### Problem to solve:
Copy out the entries below exactly as they stand, but only from the line containing "injection Hp as" through the line containing "apply Prelude.bind_Ok in H1 as (s".

### Data for analysis:

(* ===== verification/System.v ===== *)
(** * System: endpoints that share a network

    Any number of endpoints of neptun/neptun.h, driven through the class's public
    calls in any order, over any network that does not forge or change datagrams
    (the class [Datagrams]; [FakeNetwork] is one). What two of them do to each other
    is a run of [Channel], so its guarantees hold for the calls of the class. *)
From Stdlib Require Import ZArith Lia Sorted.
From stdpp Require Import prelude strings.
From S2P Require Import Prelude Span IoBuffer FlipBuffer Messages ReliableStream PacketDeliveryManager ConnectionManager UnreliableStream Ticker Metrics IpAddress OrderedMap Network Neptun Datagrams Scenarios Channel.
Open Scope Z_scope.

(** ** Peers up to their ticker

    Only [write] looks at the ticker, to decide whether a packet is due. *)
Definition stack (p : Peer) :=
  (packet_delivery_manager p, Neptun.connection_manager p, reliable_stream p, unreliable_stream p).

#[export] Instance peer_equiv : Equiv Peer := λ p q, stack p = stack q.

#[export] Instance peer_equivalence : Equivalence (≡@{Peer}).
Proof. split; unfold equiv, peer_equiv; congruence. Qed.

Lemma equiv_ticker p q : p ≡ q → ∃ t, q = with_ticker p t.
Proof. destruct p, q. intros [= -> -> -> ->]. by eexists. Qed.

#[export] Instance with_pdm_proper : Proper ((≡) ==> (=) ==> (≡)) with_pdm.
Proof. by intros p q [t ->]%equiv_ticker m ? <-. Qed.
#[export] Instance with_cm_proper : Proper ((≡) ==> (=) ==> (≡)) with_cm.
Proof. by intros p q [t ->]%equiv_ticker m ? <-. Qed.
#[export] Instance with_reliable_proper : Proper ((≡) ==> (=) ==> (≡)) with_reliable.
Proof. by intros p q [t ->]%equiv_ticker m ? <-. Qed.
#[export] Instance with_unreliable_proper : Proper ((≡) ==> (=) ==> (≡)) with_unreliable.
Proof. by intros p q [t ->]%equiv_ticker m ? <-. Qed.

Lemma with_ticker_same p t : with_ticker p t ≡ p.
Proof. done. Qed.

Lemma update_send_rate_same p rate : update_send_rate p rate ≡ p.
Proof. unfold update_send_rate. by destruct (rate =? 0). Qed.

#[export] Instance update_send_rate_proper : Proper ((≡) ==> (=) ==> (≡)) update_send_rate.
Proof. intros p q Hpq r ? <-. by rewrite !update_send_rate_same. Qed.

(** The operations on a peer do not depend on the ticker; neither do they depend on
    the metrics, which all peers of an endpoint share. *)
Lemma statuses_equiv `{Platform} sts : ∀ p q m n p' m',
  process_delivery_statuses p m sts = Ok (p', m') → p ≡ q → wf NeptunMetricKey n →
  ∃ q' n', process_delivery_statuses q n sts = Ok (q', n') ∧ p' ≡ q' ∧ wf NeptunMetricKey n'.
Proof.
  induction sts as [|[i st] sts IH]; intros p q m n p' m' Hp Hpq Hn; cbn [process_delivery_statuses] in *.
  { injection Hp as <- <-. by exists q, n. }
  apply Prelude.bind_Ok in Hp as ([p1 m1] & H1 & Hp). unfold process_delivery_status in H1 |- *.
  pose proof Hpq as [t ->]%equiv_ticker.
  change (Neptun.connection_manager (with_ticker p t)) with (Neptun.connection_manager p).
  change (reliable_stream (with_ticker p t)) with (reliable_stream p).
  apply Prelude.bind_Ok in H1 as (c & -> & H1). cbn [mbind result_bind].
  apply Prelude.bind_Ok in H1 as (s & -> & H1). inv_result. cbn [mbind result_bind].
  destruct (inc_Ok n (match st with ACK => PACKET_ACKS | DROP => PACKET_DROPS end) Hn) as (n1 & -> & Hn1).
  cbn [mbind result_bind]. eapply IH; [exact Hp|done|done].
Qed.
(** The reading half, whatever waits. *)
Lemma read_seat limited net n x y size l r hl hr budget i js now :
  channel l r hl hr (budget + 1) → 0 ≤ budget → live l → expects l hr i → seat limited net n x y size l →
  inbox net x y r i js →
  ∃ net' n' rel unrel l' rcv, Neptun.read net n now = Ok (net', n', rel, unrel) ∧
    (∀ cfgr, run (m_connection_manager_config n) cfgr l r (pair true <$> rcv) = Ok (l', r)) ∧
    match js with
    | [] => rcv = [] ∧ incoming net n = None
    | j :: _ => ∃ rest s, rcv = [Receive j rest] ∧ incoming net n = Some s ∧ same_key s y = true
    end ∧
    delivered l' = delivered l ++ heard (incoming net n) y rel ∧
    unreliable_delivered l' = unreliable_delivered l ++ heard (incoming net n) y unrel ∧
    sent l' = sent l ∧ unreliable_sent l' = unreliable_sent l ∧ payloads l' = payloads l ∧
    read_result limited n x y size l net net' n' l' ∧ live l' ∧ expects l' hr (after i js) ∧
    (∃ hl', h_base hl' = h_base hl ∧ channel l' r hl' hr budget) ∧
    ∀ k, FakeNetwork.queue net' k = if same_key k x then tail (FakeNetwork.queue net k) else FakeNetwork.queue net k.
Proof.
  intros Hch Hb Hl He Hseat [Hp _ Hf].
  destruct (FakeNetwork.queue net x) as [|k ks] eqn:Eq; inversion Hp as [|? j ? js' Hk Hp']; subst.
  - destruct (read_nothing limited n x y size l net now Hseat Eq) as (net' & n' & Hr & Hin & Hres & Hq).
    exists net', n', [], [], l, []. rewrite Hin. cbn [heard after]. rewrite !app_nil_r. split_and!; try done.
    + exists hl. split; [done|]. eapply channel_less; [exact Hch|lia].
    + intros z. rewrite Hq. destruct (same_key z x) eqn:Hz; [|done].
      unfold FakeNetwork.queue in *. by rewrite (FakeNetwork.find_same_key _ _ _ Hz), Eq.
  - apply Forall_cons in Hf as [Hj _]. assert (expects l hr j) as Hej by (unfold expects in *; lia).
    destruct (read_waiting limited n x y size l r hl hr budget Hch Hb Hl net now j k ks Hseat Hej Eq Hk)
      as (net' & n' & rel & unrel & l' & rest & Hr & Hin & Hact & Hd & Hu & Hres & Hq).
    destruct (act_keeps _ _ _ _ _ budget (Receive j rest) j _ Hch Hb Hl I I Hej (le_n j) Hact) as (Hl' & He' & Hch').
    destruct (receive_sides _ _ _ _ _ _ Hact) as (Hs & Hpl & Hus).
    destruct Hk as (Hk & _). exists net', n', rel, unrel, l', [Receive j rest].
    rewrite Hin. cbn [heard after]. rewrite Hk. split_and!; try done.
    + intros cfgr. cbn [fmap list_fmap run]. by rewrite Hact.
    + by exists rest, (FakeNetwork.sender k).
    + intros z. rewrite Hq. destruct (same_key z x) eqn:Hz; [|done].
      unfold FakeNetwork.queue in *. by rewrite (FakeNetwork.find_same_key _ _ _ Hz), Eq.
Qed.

### Task solution:
  { injection Hp as <- <-. by exists q, n. }
  apply Prelude.bind_Ok in Hp as ([p1 m1] & H1 & Hp). unfold process_delivery_status in H1 |- *.
  pose proof Hpq as [t ->]%equiv_ticker.
  change (Neptun.connection_manager (with_ticker p t)) with (Neptun.connection_manager p).
  change (reliable_stream (with_ticker p t)) with (reliable_stream p).
  apply Prelude.bind_Ok in H1 as (c & -> & H1). cbn [mbind result_bind].
  apply Prelude.bind_Ok in H1 as (s & -> & H1). inv_result. cbn [mbind result_bind].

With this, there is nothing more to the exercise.